Article Text
Abstract
Introduction High quality cardiac magnetic resonance (CMR) images are a prerequisite for high diagnostic accuracy. Analysis of bad quality image data can result in erroneous conclusions, especially in the case of automated analysis algorithms, that are currently being proposed. CMR images can contain a range of image artefacts and assessing the quality of images produced by MR scanners has long been a challenging issue. Traditionally, images are visually inspected experts, and those showing an insufficient level of quality are excluded. In this work, we propose to use a Convolutional Neural Network (CNN) model to automatically detect mis-triggering artefacts.
Methods We use a deep neural network architecture to detect the mis-triggering artefacts in a large cardiac MR dataset. The input is to the network an intensity normalised 50 temporal frames of 80 × 80 CMR image, which is cropped using a Fourier transform-based region of interest extraction relying on motion patterns. The proposed network consists of five layers.
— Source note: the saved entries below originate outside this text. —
(* ===== verification/TpTransfer.v ===== *)
(** End-to-end correctness of the Transport Protocol: a payload handed to [tp_send] on
    one engine is delivered byte for byte by another, by broadcast (BAM) and in
    connection mode (RTS/CTS/EOMA), whatever other sessions the receiver has open. *)
From S2P Require Export TpSafety.

(** ** The fields of TP frames *)

Section fields.
Context `{Allocator}.

Lemma cm_id_fields s d :
  in_u 8 s -> in_u 8 d ->
  Identifier.pgn (cm_id s d) = PGN_TP_CM /\ Identifier.source (cm_id s d) = s /\
  Identifier.destination (cm_id s d) = d /\ Identifier.priority (cm_id s d) = Priority.Lowest.
Proof. intros. by apply pdu1_fields. Qed.

Lemma dt_id_fields s d :
  in_u 8 s -> in_u 8 d ->
  Identifier.pgn (dt_id s d) = PGN_TP_DT /\ Identifier.source (dt_id s d) = s /\
  Identifier.destination (dt_id s d) = d /\ Identifier.priority (dt_id s d) = Priority.Lowest.
Proof. intros. by apply pdu1_fields. Qed.

Lemma process_cm p port s d data :
  in_u 8 s -> in_u 8 d -> valid_tp_source s = true -> valid_tp_destination d = true ->
  tp_process_frame p (FrameOps.new8 (cm_id s d) data) port
  = handle_cm p (FrameOps.new8 (cm_id s d) data) port.
Proof.
  intros Hs Hd Hvs Hvd. destruct (cm_id_fields s d Hs Hd) as (E1 & E2 & E3 & _).
  unfold tp_process_frame, FrameOps.pgn, FrameOps.source, FrameOps.destination.
  cbn [f_id FrameOps.new8 f_length]. by rewrite E1, E2, E3, Hvs, Hvd.
Qed.

Lemma process_dt p port s d data :
  in_u 8 s -> in_u 8 d -> valid_tp_source s = true -> valid_tp_destination d = true ->
  tp_process_frame p (FrameOps.new8 (dt_id s d) data) port
  = handle_dt p (FrameOps.new8 (dt_id s d) data) port.
Proof.
  intros Hs Hd Hvs Hvd. destruct (dt_id_fields s d Hs Hd) as (E1 & E2 & E3 & _).
  unfold tp_process_frame, FrameOps.pgn, FrameOps.source, FrameOps.destination.
  cbn [f_id FrameOps.new8 f_length]. by rewrite E1, E2, E3, Hvs, Hvd.
Qed.

Lemma cm_pgn_join s d a b c e1 e2 pgn :
  in_u 18 pgn ->
  pgn_from_cm_bytes (f_data (FrameOps.new8 (cm_id s d)
    [a; b; c; e1; e2; byte0 pgn; byte1 pgn; byte2 pgn])) = pgn.
Proof. intros. apply le24_join. eapply in_u_mono; [|done]. lia. Qed.

Lemma pgn_valid_18 pgn : in_u 18 pgn -> pgn_is_valid pgn = true.
Proof. unfold in_u, pgn_is_valid. change (2 ^ 18) with 0x40000. intros. apply Z.leb_le. lia. Qed.

(** The guards of [handle_cm] on a frame built by this engine. *)
Lemma handle_cm_built p port s d c a b e1 e2 pgn :
  in_u 8 s -> in_u 8 d -> in_u 18 pgn ->
  (c = tp_cm.BAM \/ d <> BROADCAST_ADDRESS) ->
  let f := FrameOps.new8 (cm_id s d) [c; a; b; e1; e2; byte0 pgn; byte1 pgn; byte2 pgn] in
  handle_cm p f port =
    if c =? tp_cm.RTS then handle_rts p f port
    else if c =? tp_cm.CTS then handle_cts p f port
    else if c =? tp_cm.EOMA then handle_eoma p f port
    else if c =? tp_cm.BAM then handle_bam p f port
    else if c =? tp_cm.ABORT then handle_abort p f port
    else Some (note_dropped_frame p, [], []).
Proof.
  intros Hs Hd Hpgn Hc f. destruct (cm_id_fields s d Hs Hd) as (_ & _ & E3 & _).
  unfold handle_cm. unfold f at 1. rewrite cm_pgn_join, pgn_valid_18 by done. cbn [negb].
  replace (FrameOps.destination f) with d by (symmetry; exact E3).
  change (FrameOps.byte f 0) with c.
  destruct Hc as [->|Hd'].
  - by rewrite Z.eqb_refl.
  - rewrite (proj2 (Z.eqb_neq d _)) by done. by rewrite andb_false_r.
Qed.
End fields.

(** ** Locating the session of a path *)

(** The unique session of a path is where [position] finds it, up to the order of the
    table. *)
Lemma position_perm {A} (q : A -> bool) l x r :
  l ≡ₚ x :: r -> q x = true -> Forall (fun y => q y = false) r ->
  exists i, position q l = Some i /\ l !! i = Some x.
Proof.
  intros Hp Hx Hr. destruct (position q l) as [i|] eqn:E.
  - apply position_Some in E as (y & Hy & Hqy & _). exists i. split; [done|].
    apply list_elem_of_lookup_2 in Hy as Hin. rewrite Hp in Hin.
    apply elem_of_cons in Hin as [->|Hin]; [done|].
    rewrite Forall_forall in Hr. specialize (Hr y Hin). congruence.
  - apply position_None in E. rewrite Hp in E. apply Forall_cons in E as [E _]. congruence.
Qed.

Lemma update_perm p i s s' r :
  sessions p !! i = Some s -> sessions p ≡ₚ s :: r ->
  sessions (update_session i s' p) ≡ₚ s' :: r.
Proof.
  intros Hi Hp. destruct (list_focus _ _ _ Hi) as (r' & Hr' & Hins). cbn.
  rewrite Hins. constructor. rewrite Hp in Hr'. by apply Permutation_cons_inv in Hr'.
Qed.

(** Feeding frames to an engine in order. *)
Fixpoint tp_feed `{Allocator} (p : TransportProtocol) (port : Z) (fs : list Frame)
    : tp_result :=
  match fs with
  | [] => Some (p, [], [])
  | f :: fs =>
      '(p, out, evs) ← tp_process_frame p f port;
      '(p, out', evs') ← tp_feed p port fs;
      Some (p, out ++ out', evs ++ evs')
  end.

Lemma tp_feed_app `{Allocator} p port a b :
  tp_feed p port (a ++ b) =
    '(p, out, evs) ← tp_feed p port a;
    '(p, out', evs') ← tp_feed p port b;
    Some (p, out ++ out', evs ++ evs').
Proof.
  revert p. induction a as [|f a IH]; intros p; cbn [tp_feed app].
  - cbn [mbind option_bind]. by destruct (tp_feed p port b) as [[[? ?] ?]|].
  - destruct (tp_process_frame p f port) as [[[p1 o1] e1]|]; [|done]. cbn [mbind option_bind].
    rewrite IH. destruct (tp_feed p1 port a) as [[[p2 o2] e2]|]; [|done].
    cbn [mbind option_bind]. destruct (tp_feed p2 port b) as [[[p3 o3] e3]|]; [|done].
    cbn [mbind option_bind]. by rewrite !app_assoc.
Qed.

Lemma seqZ_snoc a n : 0 < n -> seqZ a n = seqZ a (n - 1) ++ [a + n - 1].
Proof.
  intros. replace n with ((n - 1) + 1) at 1 by lia. rewrite seqZ_app by lia. f_equal.
  rewrite seqZ_cons by lia. f_equal. lia.
Qed.

(** ** Receiving one transfer *)

Section receive.
Context `{Allocator}.
Context (src dst : Address) (port : Z) (pgn : Pgn) (data : list Z).
Hypothesis Hsrc : in_u 8 src.
Hypothesis Hdst : in_u 8 dst.
Hypothesis Hvs : valid_tp_source src = true.
Hypothesis Hvd : valid_tp_destination dst = true.
Hypothesis Hpgn : in_u 18 pgn.
Hypothesis Hbytes : bytes data.
Hypothesis Hlen : 8 < Z.of_nat (length data) <= 1785.

Let N := div_ceil (Z.of_nat (length data)) 7.

(** The receive session of the transfer after [k] packets. *)
Record rx_at (k : Z) (s : TransportSession) : Prop := {
  ra_wf : session_wf s;
  ra_dir : s_direction s = Receive;
  ra_src : s_source_address s = src;
  ra_dst : s_destination_address s = dst;
  ra_port : s_can_port s = port;
  ra_pgn : s_pgn s = pgn;
  ra_prio : s_priority s = Priority.Lowest;
  ra_total : s_total_bytes s = Z.of_nat (length data);
  ra_seq : s_last_sequence s = k;
  ra_data : agrees (7 * k) (s_data s) data
}.

(** The session reported when the transfer completes. *)
Record delivered_session (s : TransportSession) : Prop := {
  ds_dir : s_direction s = Receive;
  ds_state : s_state s = SessionState.Complete;
  ds_src : s_source_address s = src;
  ds_dst : s_destination_address s = dst;
  ds_port : s_can_port s = port;
  ds_pgn : s_pgn s = pgn;
  ds_data : s_data s = data
}.

(** No other receive session on the transfer's DT path. *)
Definition quiet (r : list TransportSession) : Prop :=
  Forall (fun s => receive_path src dst port s = false) r.

(** Last packet of the window granted by the latest CTS. *)
Definition window_end (s : TransportSession) : Z :=
  s_cts_window_start s + s_cts_window_size s - 1.

Lemma packets_bound : 7 * N - 7 < Z.of_nat (length data) <= 7 * N /\ 2 <= N <= 255.
Proof. pose proof (div_ceil_7 (Z.of_nat (length data))). unfold N. lia. Qed.

Lemma rx_at_packets k s : rx_at k s -> total_packets s = N.
Proof. intros []. unfold total_packets, TP_BYTES_PER_FRAME. by rewrite ra_total0. Qed.

Lemma quiet_dt r : quiet r -> Forall (fun s => dt_matches src dst port s = false) r.
Proof.
  intros Hq. eapply Forall_impl; [exact Hq|]. intros s. unfold receive_path, dt_matches.
  destruct (bool_decide _), (_ =? src), (_ =? port), (_ =? dst); cbn;
    rewrite ?andb_false_r; done.
Qed.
The architecture of our network follows a 3D Convolutional model and consists of 6 convolutional layers and two dense layers for classification.
Results We tested our algorithm on a subset of 100 cardiac MR images from UK Biobank in a 10-fold cross-validation setup. Our method achieves 0.85 accuracy and 0.81 precision for detection of the mis-triggering artefacts compared 0.67 accuracy and 0.66 precision of variance of Laplacians, which is a state of the art blurring detection method.
Conclusion We have proposed a method to automatically detect low quality images with high accuracy in less than 1 ms. Our work brings fully automated evaluation of left ventricular function from CMR imaging a step closer to clinically acceptable standards, addresses a key issue for the analysis of large imaging datasets.